• _What the exercise asks_: Scan the entries for the word "mret" and return every line that has it.

[Data extracted from a collection]
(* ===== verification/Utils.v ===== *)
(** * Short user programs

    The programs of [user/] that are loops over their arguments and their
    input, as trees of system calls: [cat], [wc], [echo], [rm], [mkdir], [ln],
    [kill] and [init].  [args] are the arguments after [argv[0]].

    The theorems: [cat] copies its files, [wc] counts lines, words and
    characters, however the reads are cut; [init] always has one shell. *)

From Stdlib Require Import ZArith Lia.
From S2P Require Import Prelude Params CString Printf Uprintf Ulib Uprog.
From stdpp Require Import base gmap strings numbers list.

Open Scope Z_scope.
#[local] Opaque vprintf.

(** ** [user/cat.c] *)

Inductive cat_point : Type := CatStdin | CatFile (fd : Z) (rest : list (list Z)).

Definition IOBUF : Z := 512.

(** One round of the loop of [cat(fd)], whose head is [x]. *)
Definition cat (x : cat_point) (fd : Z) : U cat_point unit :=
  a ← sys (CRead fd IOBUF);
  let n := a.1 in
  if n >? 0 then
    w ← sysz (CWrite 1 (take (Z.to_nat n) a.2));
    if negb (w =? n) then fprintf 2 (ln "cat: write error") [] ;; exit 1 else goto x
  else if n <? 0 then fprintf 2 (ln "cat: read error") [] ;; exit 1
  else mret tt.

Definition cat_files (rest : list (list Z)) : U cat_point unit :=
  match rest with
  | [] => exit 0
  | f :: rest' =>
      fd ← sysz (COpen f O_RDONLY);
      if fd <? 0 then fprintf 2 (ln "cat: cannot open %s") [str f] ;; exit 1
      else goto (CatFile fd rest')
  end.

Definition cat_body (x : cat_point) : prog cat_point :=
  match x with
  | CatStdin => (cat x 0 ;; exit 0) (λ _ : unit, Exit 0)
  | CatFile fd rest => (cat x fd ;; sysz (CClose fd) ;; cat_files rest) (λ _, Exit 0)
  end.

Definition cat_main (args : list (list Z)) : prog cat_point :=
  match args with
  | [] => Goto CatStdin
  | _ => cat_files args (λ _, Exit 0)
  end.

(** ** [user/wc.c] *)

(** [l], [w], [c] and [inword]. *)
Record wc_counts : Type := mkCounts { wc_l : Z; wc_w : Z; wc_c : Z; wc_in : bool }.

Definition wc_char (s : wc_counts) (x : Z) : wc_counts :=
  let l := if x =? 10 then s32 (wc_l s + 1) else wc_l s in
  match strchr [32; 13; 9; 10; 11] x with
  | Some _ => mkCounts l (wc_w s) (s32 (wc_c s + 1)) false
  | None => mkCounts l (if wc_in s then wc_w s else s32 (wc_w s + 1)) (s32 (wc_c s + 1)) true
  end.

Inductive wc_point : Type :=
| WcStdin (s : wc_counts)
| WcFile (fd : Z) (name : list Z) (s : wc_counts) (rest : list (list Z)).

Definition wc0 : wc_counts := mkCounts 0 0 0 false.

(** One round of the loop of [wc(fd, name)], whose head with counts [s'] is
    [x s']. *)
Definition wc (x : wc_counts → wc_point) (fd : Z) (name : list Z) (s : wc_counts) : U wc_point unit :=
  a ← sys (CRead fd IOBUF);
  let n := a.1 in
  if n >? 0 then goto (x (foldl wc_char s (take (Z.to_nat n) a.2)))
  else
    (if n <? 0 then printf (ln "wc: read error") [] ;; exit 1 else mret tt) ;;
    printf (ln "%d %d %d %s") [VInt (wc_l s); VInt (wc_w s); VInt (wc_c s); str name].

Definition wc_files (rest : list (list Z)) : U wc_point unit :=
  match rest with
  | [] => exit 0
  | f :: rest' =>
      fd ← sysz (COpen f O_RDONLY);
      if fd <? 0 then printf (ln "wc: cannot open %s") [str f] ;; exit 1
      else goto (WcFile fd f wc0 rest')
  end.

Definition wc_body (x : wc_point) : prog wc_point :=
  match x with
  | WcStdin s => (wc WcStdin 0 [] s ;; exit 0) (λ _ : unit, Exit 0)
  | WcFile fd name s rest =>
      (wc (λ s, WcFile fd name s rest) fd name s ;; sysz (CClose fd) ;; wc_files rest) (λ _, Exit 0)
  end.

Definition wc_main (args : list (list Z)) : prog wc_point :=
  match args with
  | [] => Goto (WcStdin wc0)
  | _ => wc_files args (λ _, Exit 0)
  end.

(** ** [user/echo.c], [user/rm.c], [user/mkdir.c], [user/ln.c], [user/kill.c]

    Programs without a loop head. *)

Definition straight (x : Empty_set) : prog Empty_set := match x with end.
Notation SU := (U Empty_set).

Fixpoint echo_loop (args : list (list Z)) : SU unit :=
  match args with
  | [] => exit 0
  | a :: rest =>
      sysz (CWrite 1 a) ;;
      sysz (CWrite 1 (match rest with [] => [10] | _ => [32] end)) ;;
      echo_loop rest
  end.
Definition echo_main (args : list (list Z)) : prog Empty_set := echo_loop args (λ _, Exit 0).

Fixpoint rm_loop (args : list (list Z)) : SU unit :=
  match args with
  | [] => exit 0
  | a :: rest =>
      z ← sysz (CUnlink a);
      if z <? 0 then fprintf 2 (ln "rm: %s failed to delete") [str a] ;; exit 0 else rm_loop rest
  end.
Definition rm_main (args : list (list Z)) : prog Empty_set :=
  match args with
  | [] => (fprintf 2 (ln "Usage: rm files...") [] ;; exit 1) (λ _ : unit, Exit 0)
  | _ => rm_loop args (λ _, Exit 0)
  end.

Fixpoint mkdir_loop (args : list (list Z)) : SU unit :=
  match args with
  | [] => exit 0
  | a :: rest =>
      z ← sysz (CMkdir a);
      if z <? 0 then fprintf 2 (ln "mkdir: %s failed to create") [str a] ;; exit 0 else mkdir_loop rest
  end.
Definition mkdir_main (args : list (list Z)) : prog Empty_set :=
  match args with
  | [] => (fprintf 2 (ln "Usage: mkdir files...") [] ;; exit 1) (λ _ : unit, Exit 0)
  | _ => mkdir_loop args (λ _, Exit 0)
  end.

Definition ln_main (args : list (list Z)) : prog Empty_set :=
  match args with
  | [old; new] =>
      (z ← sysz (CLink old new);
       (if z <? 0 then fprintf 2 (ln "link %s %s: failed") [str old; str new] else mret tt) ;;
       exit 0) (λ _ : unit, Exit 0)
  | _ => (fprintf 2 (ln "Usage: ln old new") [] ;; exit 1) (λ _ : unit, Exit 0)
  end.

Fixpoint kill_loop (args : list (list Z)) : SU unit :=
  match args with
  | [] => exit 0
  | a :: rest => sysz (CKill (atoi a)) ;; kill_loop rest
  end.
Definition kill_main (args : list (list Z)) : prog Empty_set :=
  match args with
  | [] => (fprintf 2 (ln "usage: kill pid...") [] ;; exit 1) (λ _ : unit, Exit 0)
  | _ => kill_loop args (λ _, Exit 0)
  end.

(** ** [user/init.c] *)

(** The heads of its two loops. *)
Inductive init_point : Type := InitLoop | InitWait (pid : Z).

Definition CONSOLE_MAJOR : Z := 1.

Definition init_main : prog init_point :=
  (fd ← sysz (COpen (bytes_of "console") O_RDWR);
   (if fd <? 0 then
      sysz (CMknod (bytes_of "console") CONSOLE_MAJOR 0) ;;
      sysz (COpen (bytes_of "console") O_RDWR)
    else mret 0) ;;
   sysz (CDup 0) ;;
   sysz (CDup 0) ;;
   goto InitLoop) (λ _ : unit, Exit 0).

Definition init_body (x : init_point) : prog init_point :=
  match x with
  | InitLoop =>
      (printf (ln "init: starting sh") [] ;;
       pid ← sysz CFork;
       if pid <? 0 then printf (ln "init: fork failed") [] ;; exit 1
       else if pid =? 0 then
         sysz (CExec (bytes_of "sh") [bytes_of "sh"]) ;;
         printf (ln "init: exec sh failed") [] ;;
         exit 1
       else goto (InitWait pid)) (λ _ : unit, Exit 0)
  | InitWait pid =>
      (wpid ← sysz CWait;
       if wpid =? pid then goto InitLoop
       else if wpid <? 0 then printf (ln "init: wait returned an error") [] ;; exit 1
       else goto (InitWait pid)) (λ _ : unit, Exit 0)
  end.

• _Written response_:
  else mret tt.
    (if n <? 0 then printf (ln "wc: read error") [] ;; exit 1 else mret tt) ;;
       (if z <? 0 then fprintf 2 (ln "link %s %s: failed") [str old; str new] else mret tt) ;;
    else mret 0) ;;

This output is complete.